Selection on a quantitative trait

i-d4ec806e99dbe1206a032f95f1aa2129-normalRange.jpgOn occasion I've decided I'll quickly review some population genetic concepts. These are really "background assumptions," but sometimes comments make it clear that they're not in the "common" background. So to the left you see two normal distributions, assume these are quantitative traits. The x-axis is the trait value, while the y-axis is the frequency of that value within a population. As you might note I've labeled the two populations "generation 1" (g1) and "generation 100" (g100). The implication is that the two distributions represent the "same" population shifted in time. Obviously the population exhibits evolution. You also note that the highest value in g1 is lower than the median value in g100. How could this happen? One could imagine that mutation introduced new variants into the population which changed the trait value, and /or that random genetic sampling processes shifted the allele frequencies over time.

Though it is theoretically it possible that new mutations and a random walk genetic process could result in this shift, the likelihood is that what you are seeing is selection (e.g., breeding after truncation of the population each generation). Additionally, new mutant variants aren't even necessary within the genetic system to shift the trait values so much. All you need to know is that the population, though large (so that the distribution doesn't look too discrete and the approximation to the Gaussian isn't that coarse), is finite. Finite populations which are modeled by a continuous distribution by their nature don't realize the full distribution. There is a theoretical value in regards to the frequency of individuals deviated extremely far from the median of the population, but unless the population is incredibly large you're not likely to encounter those who exhibit trait values above a particular threshold. If you have 1 million individuals in your population and are evaluating them on a quantitative trait where at x deviations the proportion beyond that point represents 0.000001% of the total you obtain an expectation of 0.01 individuals. This is obviously theoretical, "0.01" individuals doesn't make sense in the real world. There will be cases where individuals will exist above this threshold, but you would have to look at many populations before you would discover this trait value extant within the population.

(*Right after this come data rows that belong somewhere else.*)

(** * Mixer broadcaster: the command-line client and the end-to-end test oracle

    A shallow embedding of [broadcaster/cli.py] and of
    [tests/mixer_testcase.py].  Python methods become functions in a small
    state-and-exception monad; every call that leaves the module (the
    transport base class, [print], [logging], [time.sleep], the test
    collaborators) is recorded in a trace, so that statements about what is
    invoked, and in which order, are statements about that trace. *)

From Stdlib Require Import ZArith QArith String Ascii Strings.Byte List Bool Lia.
From Stdlib Require HexString.
From stdpp Require Import base option list strings gmap sorting pretty.
Import ListNotations.
Local Open Scope string_scope.
Local Open Scope list_scope.

(** ** Python exceptions, results and the monad *)

Module Py.

(** The exception classes that occur in the two files, and the ones the
    interpreter raises for the operations they use. *)
Inductive exn_class :=
| ServerError          (* cli.py:17, class ServerError(RuntimeError) *)
| RuntimeError
| AssertionError       (* unittest.TestCase.failureException *)
| AttributeError
| IndexError
| OSError
| ConnectError         (* the spec's name for a failed connect *)
| UnicodeEncodeError   (* raised by str.encode() *)
| KeyboardInterrupt.   (* a BaseException that is not an Exception *)

Record exn := Exn { exn_type : exn_class; exn_args : list string }.

Definition exn_class_eqb (a b : exn_class) : bool :=
  match a, b with
  | ServerError, ServerError | RuntimeError, RuntimeError
  | AssertionError, AssertionError | AttributeError, AttributeError
  | IndexError, IndexError | OSError, OSError
  | ConnectError, ConnectError
  | UnicodeEncodeError, UnicodeEncodeError
  | KeyboardInterrupt, KeyboardInterrupt => true
  | _, _ => false
  end.

(** [issubclass c base], for the classes above. *)
Definition issubclass (c base : exn_class) : bool :=
  exn_class_eqb c base ||
  match c, base with
  | ServerError, RuntimeError => true
  | _, _ => false
  end.

(** [except base as e] catches [e]. *)
Definition isinstance (e : exn) (base : exn_class) : bool :=
  issubclass (exn_type e) base.

(** [except Exception] catches everything but the BaseException-only
    classes. *)
Definition is_Exception (e : exn) : bool :=
  negb (exn_class_eqb (exn_type e) KeyboardInterrupt).

Inductive outcome (A : Type) :=
| Return (a : A)
| Raise (e : exn).
Arguments Return {A} a.
Arguments Raise {A} e.

Section Monad.
Context {S : Type}.

Definition M (A : Type) : Type := S -> S * outcome A.

Definition ret {A} (a : A) : M A := fun s => (s, Return a).
Definition raise {A} (e : exn) : M A := fun s => (s, Raise e).
Definition bind {A B} (m : M A) (k : A -> M B) : M B :=
  fun s =>
    match m s with
    | (s', Return a) => k a s'
    | (s', Raise e) => (s', Raise e)
    end.
Definition get : M S := fun s => (s, Return s).
Definition modify (f : S -> S) : M unit := fun s => (f s, Return tt).

(** [try: body except <catches> as e: handler e] *)
Definition try_except {A} (body : M A) (catches : exn -> bool)
    (handler : exn -> M A) : M A :=
  fun s =>
    match body s with
    | (s', Return a) => (s', Return a)
    | (s', Raise e) => if catches e then handler e s' else (s', Raise e)
    end.

(** [try: body finally: fin]: [fin] always runs; an exception of [fin]
    replaces the pending result. *)
Definition try_finally {A} (body : M A) (fin : M unit) : M A :=
  fun s =>
    match body s with
    | (s', r) =>
        match fin s' with
        | (s'', Return _) => (s'', r)
        | (s'', Raise e) => (s'', Raise e)
        end
    end.

(** [for x in xs: body x] *)
Fixpoint for_each {X} (xs : list X) (body : X -> M unit) : M unit :=
  match xs with
  | [] => ret tt
  | x :: xs' => bind (body x) (fun _ => for_each xs' body)
  end.
End Monad.

Arguments M S A : clear implicits.

End Py.
Import Py.

Declare Scope py_scope.
Delimit Scope py_scope with py.
Notation "'do' x <- m ; k" := (bind m (fun x => k))
  (at level 10, x name, m at level 100, k at level 200) : py_scope.
Notation "m ;; k" := (bind m (fun _ => k))
  (at level 100, k at level 200, right associativity) : py_scope.
Local Open Scope py_scope.

(** ** common.py: message types and commands *)

Module Common.

(** Modelled from the spec: [common.MessageType] is declared in common.py,
    which is not part of the two files.  The spec lists the room and roster
    queries and the lifecycle signal, "plus domain-specific
    substream-tagged broadcast types". *)
Inductive MessageType :=
| LIST_ROOMS
| DELETE_ROOM
| CLEAR_ROOM
| LIST_ROOM_CLIENTS
| LIST_CLIENTS
| LIST_ALL_CLIENTS
| CONNECTION_LOST
| BROADCAST (tag : N).

Definition MessageType_eqb (a b : MessageType) : bool :=
  match a, b with
  | LIST_ROOMS, LIST_ROOMS | DELETE_ROOM, DELETE_ROOM
  | CLEAR_ROOM, CLEAR_ROOM | LIST_ROOM_CLIENTS, LIST_ROOM_CLIENTS
  | LIST_CLIENTS, LIST_CLIENTS | LIST_ALL_CLIENTS, LIST_ALL_CLIENTS
  | CONNECTION_LOST, CONNECTION_LOST => true
  | BROADCAST t, BROADCAST u => N.eqb t u
  | _, _ => false
  end.

Definition bytes := list byte.

(** Modelled from the spec: [common.Command], "{type: MessageType,
    payload: bytes}". *)
Record Command := mkCommand { type : MessageType; data : bytes }.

Now up to this point I haven't mentioned genes too much. That's because quantitative genetics is generally focused on the phenotype, the trait, and not a theory about the underlying genetic architecture. But the shift in the trait value to such an extreme extent is easily comprehensible in terms of changes in allele (gene variants) frequencies. If a quantitative trait is generated by the combined action of innumerable genetic loci of small effect, shifting the allele frequencies at each locus changes the expectation that a particular genetic configuration will be realized. To be more concrete, consider this table:

  gene 1     gene 2     gene 3    gene 4    gene 5     probability of configuration    
g1 0.1 0.1 0.1 0.1 0.1 0.001%
g100              0.9 0.9 0.9 0.9 0.9 59.95%

Allele frequency at generation 1 & generation 5 at five loci   

You see here five genes with proportions for a particular allele (for nerds, assume the architecture is haploid). The allele is obviously different across the genes (structurally, sequence, etc.), but, assume that it has the same effect on the trait. In other words, these five alleles are phenotypically equivalent. If all five alleles exist on these genes then they contribute a total value, x, to the trait (they are additive and independent). The probability that this case is operative is 0.001% in generation 1, and 59.05% in generation 100. And that is how phenotypic values which were not once found within the population at all can become the most frequent at some later generation, extremely low frequency alleles with the same phenotypic effect slowly increase in proportion within the population until their combination crosses the threshold of likelihood toward inevitability.

Take home: Evolution doesn't work with a preexistent essence. Selected populations are subsets of their parent populations genetically, but the chance in allele frequencies often results in generation of new genotypes. Just as the discrete character of Mendelian inheritance does not necessarily mean that the underlying potential variation is lost, the re-assortment of genes and biased sampling due to selection (and correlation between phenotype and genotype) also results in the fact that the realized variation in terms of traits can explore unknown territory.

Note: Real genetic architectures are not really derived from the central limit theorem. independence, additivity, etc., are idealized assumptions. This is one reason that quantitative traits often exhibit deviations from the Gaussian distribution; for example, the "fat tails."